__EXERCISE DETAILS__
If a line below contains the string "induction", return that line.

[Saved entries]
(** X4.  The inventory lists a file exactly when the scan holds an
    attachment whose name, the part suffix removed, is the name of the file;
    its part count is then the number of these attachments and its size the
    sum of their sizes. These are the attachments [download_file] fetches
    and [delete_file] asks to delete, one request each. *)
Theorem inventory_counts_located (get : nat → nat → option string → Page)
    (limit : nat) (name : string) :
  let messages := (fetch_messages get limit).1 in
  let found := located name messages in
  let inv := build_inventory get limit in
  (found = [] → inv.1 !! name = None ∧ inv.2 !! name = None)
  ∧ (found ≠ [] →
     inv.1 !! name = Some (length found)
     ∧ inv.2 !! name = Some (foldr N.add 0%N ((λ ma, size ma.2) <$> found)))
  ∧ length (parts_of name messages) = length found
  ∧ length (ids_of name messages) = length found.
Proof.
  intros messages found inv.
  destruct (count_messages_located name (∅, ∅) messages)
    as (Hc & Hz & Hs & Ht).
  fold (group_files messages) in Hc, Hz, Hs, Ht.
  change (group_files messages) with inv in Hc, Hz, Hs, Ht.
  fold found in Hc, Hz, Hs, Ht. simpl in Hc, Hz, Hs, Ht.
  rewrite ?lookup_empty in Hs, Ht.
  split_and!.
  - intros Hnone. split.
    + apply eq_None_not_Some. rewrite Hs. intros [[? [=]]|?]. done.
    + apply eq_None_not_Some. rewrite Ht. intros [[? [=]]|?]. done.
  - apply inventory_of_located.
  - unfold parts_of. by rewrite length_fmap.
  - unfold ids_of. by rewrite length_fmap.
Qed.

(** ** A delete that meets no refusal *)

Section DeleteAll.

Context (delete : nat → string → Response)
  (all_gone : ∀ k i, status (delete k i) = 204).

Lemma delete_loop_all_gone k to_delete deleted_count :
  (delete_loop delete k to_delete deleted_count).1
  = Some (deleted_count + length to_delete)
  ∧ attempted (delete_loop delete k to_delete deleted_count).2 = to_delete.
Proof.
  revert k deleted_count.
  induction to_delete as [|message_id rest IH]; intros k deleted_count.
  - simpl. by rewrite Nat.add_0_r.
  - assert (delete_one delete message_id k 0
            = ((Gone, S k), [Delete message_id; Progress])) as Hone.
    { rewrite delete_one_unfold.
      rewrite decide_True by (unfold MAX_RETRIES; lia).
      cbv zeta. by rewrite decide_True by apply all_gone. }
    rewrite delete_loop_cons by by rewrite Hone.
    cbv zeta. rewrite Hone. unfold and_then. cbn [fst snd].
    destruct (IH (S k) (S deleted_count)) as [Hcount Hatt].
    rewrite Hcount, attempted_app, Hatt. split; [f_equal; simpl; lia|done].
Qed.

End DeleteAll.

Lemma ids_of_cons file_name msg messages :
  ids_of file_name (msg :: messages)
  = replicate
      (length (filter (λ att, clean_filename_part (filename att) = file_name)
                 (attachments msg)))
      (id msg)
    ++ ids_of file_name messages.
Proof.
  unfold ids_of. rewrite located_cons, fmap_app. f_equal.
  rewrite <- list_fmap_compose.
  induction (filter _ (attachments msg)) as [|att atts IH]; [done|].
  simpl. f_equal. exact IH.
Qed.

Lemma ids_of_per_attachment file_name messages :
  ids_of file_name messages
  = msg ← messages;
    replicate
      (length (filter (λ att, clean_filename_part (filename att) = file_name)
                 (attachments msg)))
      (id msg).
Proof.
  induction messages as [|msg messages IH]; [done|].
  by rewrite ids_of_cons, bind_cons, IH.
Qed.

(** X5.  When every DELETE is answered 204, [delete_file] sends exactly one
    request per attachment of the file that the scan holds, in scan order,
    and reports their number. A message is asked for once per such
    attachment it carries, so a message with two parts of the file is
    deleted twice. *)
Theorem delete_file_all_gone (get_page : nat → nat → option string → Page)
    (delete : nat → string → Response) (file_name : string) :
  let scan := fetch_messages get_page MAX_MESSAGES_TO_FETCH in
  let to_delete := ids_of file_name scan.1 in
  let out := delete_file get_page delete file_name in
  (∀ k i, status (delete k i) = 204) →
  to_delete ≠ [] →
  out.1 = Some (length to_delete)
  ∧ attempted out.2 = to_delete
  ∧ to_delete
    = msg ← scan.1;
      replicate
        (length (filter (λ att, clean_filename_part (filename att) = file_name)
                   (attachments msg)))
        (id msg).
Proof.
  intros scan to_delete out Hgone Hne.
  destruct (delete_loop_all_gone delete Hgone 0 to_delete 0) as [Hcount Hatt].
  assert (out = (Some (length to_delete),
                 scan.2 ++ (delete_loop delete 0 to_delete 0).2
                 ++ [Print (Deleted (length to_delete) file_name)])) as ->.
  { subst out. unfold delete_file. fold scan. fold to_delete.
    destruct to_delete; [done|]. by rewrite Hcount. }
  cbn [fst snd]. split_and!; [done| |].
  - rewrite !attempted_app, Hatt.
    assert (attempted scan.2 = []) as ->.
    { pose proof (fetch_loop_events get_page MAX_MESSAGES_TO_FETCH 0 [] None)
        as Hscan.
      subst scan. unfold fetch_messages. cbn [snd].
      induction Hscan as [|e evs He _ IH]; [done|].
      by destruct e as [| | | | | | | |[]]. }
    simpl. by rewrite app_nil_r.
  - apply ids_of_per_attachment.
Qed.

__WRITTEN ANSWER__
  induction to_delete as [|message_id rest IH]; intros k deleted_count.
  induction (filter _ (attachments msg)) as [|att atts IH]; [done|].
  induction messages as [|msg messages IH]; [done|].
      induction Hscan as [|e evs He _ IH]; [done|].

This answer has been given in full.